**WORK ORDER:**
Look for "rewrite (itry_ok _ _ _ _ _ E1)." in the entries below. Then write out exactly the line that holds it and every line after it, to the last, and nothing else.

(Collected data entries)
(** ** Theorems *)

(** C6: Pairing is gated, on every fault script.  If the command changes any file, the adapter supports LE
    Secure Connections, exactly one candidate was picked, the numeric comparison completed within the
    deadline and the operator confirmed the code (or asked not to be asked); and if, with an exchange
    that itself writes no trust, it changes the bonds file or an active key, then the bilateral exchange
    with the phone succeeded as well. *)
Theorem pair_is_gated (opts : PairOpts) (backend : PairBackend) (reader tx : list Z) (now : OffsetDateTime) (w : world) (q : path)
  (Hq : files (run_pair_with_io opts backend reader tx now w).2 !! q <> files w !! q) :
  exists chosen outcome, gates_passed opts backend reader tx chosen outcome /\
    (active_trust (po_bond_dir opts) q -> touches (elsewhere (po_bond_dir opts)) (coordinate_v2 backend tx) ->
     exists w1 w2, coordinate_v2 backend tx w1 = (Ret (Ok tt), w2)).
Proof.
  assert (Hc : changed (eq q) (files w) (files (run_pair_with_io opts backend reader tx now w).2)) by (by exists q).
  apply run_changed in Hc as (chosen & outcome & Hg & w1 & (q' & <- & Hne)). exists chosen, outcome. split; [done |].
  intros Ha Hquiet. destruct (coordinate_changed opts backend tx (build_bond_with_time outcome chosen now)
    (lesc_bond_key outcome) (cand_address chosen) w1 Hquiet) as (w2 & w3 & active & _ & Hx); [by exists q |]. by eauto.
Qed.

(** C15: Once the exchange with the phone has succeeded, no fault loses the pairing: at whatever call the
    command then fails or dies, either the journal, the staged bond and the staged key are all as the
    exchange left them, so that the recovery command can complete the pairing, or the bonds file is
    completely the new store and the key is in place with mode 0600; it returns success only in the second case. *)
Theorem pair_commit_recoverable (opts : PairOpts) (backend : PairBackend) (tx : list Z) (bond : Bond) (key : list Z) (addr : str)
    (active : BondStore) (w w1 w2 : world)
  (Hplain : plain (peer_id bond)) (Hstage : stage_pairing opts tx bond key addr w = (Ret (Ok active), w1))
  (Hexchange : coordinate_v2 backend tx w1 = (Ret (Ok tt), w2)) :
  let '(o, w3) := coordinate_staged_bond opts backend tx bond key addr w in
  (staged_kept (po_bond_dir opts) (peer_id bond) (files w2) (files w3) \/ pairing_active opts active bond key (files w3)) /\
  (o = Ret (Ok tt) -> pairing_active opts active bond key (files w3)).
Proof.
  unfold coordinate_staged_bond. rewrite (itry_ok _ _ _ _ _ Hstage). unfold ibind. rewrite Hexchange.
  pose proof (commit_triple opts active bond key Hplain (files w2) w2 eq_refl) as Ht.
  destruct (commit_pairing opts active bond key w2) as [[[[] | e] | |] w3]; cbn in *; [| | by split | by split];
    (destruct Ht as [Ht Hok]; split; [done |]); [by auto | done].
Qed.

(** C24: A pairing that passes its gates and meets no fault ends bonded: the bonds file reads as the store in which the
    peer is the new bond and every other peer is as before, the key file holds the key of the comparison with mode
    0600, and nothing of the staging is left. *)
Theorem pair_completes `{!TempfileLaws TF, !TomlLaws TM, !ChronoLaws CH, !Blake3Laws B3} (opts : PairOpts) (backend : PairBackend)
    (reader tx : list Z) (now : OffsetDateTime) (g : fs) (active new : BondStore) (pbytes bytes : list Z)
    (chosen : PairCandidate) (outcome : LescOutcome)
  (Hgates : gates_passed opts backend reader tx chosen outcome)
  (Hx : forall g', coordinate_v2 backend tx (calm g') = (Ret (Ok tt), calm g'))
  (Hsite : site g (po_bond_dir opts)) (Hready : ready g (po_bond_dir opts))
  (Hact : stored (g !! bonds_path (po_bond_dir opts)) active) (Hnd : NoDup (ids active))
  (Hforce : known_peer active (peer_id_from_pubkey (lesc_peer_pubkey outcome)) = true -> po_force opts = true)
  (Hpk : arr PUBKEY_LEN (lesc_peer_pubkey outcome)) (Hlen : len (lesc_bond_key outcome) = OOB_BOND_KEY_BYTES)
  (Hpb : serialize_to_toml (mkStore [build_bond_with_time outcome chosen now]) = Ok pbytes)
  (Hnew : replace_bond active (build_bond_with_time outcome chosen now) = Ok new)
  (Hser : serialize_to_toml new = Ok bytes) (Hwf : Forall bond_wf (bonds new)) :
  let d := po_bond_dir opts in
  let bond := build_bond_with_time outcome chosen now in
  exists g', run_pair_with_io opts backend reader tx now (calm g) = (Ret (Ok PhaseBonded), calm g') /\
    stored (g' !! bonds_path d) new /\ view new = <[peer_id bond := bond]> (view active) /\
    g' !! active_key_path d (peer_id bond) = Some (File (lesc_bond_key outcome) PAM_BOND_KEY_FILE_MODE) /\
    g' !! journal_path d = None /\ g' !! pending_bond_path d = None /\ g' !! pending_key_path d (peer_id bond) = None.
Proof.
  intros d bond. destruct Hgates as (info & candidates & Hi & Hl & Hs & Hp & Ho & Hc).
  destruct (stage_pairing_calm opts tx bond (lesc_bond_key outcome) (cand_address chosen) g active pbytes)
    as (g1 & m & E1 & Hs1 & Hd1 & _ & Lp & Lk & Lj); try done.
  destruct (commit_pairing_calm opts active bond (lesc_bond_key outcome) g1 new bytes pbytes BOND_FILE_MODE
    (journal_text tx (peer_id bond) (cand_address chosen) JCommitPending) m 384) as (g2 & E2 & R1 & R2); try done.
  { apply peer_id_plain. }
  { rewrite Lp. apply saved_stored; [constructor; [by split | constructor] | done]. }
  exists g2. split; [| split; [unfold d; rewrite R1; by apply saved_stored | split; [| done]]].
  - apply (run_calm _ _ _ _ _ _ info candidates chosen outcome); try done. fold bond. unfold coordinate_staged_bond.
    rewrite (itry_ok _ _ _ _ _ E1). unfold ibind. by rewrite Hx.
  - apply replace_bond_activate in Hnew. fold bond in Hnew. destruct (activate_view active bond Hnd) as (new' & E & _ & Hv). congruence.
Qed.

**RESULT OF THIS EXERCISE:**
    rewrite (itry_ok _ _ _ _ _ E1). unfold ibind. by rewrite Hx.
  - apply replace_bond_activate in Hnew. fold bond in Hnew. destruct (activate_view active bond Hnd) as (new' & E & _ & Hv). congruence.
Qed.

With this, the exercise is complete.